Top of GIVEN DATA

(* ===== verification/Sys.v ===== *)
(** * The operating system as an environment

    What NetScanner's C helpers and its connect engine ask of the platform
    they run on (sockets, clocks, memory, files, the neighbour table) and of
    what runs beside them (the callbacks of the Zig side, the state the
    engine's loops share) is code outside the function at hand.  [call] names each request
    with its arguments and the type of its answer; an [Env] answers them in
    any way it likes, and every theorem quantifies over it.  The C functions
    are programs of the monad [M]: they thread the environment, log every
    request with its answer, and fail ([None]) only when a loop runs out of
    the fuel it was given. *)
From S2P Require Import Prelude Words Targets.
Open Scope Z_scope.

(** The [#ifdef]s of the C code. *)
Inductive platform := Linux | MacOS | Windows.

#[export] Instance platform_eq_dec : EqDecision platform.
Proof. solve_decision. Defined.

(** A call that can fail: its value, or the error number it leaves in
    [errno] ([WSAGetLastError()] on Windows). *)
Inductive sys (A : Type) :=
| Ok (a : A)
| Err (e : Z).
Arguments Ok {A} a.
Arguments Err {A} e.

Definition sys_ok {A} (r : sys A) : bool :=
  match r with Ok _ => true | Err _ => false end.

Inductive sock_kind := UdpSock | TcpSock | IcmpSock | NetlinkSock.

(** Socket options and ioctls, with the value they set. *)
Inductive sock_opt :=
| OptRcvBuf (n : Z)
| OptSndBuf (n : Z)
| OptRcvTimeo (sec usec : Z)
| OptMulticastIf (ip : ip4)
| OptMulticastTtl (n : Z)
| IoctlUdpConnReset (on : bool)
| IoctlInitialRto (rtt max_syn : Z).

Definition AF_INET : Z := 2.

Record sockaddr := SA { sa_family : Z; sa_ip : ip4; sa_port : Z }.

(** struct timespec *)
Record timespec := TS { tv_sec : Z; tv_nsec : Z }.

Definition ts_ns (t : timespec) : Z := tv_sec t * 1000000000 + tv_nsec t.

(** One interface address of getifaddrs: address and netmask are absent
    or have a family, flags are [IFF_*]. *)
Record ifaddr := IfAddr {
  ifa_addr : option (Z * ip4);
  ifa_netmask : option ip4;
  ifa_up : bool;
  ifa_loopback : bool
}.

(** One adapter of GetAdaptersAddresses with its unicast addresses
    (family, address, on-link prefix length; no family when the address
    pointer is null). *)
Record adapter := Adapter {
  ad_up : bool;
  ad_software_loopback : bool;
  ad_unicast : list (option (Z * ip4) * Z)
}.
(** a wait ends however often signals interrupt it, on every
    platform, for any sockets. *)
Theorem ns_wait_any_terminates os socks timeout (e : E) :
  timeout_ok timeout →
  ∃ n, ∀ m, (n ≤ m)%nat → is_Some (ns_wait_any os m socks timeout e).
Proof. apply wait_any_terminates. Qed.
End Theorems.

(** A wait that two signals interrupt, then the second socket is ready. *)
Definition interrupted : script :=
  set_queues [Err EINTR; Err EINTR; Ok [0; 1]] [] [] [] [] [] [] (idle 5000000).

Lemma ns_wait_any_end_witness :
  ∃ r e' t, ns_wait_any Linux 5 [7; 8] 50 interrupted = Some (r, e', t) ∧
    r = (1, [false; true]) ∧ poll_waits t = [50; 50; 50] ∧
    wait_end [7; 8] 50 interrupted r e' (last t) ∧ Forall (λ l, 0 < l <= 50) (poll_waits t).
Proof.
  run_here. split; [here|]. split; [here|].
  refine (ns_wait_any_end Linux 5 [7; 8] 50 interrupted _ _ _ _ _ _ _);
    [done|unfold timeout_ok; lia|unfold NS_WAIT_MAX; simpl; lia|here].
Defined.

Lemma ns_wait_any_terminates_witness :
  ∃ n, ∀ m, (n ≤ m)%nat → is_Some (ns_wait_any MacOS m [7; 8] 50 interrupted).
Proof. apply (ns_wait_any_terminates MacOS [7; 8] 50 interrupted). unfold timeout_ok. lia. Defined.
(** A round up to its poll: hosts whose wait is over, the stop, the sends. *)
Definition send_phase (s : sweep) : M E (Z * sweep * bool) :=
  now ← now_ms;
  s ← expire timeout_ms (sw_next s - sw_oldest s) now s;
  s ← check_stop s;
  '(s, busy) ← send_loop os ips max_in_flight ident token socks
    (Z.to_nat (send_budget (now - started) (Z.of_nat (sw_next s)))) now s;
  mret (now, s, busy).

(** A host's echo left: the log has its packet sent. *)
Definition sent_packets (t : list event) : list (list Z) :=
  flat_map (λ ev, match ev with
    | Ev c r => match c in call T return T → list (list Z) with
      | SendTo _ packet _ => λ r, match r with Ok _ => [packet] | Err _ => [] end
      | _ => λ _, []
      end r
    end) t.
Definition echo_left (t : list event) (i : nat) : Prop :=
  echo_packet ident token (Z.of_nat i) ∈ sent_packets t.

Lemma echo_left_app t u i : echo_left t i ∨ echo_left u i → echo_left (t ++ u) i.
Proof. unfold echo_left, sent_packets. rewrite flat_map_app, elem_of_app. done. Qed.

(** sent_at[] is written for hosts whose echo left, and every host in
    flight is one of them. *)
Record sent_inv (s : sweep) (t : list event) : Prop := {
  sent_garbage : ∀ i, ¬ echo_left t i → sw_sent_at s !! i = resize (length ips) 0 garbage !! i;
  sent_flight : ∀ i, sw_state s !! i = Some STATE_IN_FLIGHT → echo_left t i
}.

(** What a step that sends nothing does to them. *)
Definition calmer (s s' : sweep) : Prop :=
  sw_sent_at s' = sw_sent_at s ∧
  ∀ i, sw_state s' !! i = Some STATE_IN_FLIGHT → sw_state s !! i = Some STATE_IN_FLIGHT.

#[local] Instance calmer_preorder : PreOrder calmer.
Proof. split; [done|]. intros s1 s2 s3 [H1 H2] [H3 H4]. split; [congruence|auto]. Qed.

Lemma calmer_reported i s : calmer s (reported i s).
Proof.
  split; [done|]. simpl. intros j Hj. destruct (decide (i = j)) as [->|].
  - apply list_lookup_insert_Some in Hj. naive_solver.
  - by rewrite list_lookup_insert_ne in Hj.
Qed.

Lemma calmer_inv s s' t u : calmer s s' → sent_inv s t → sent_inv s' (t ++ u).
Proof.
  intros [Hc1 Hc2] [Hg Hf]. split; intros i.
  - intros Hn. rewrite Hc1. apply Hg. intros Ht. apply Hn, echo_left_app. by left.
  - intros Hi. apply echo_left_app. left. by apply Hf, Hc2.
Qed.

Bottom of GIVEN DATA

Check each line of the entries for the word "split", then state the count alone.

> SOLUTION TO THIS TASK
4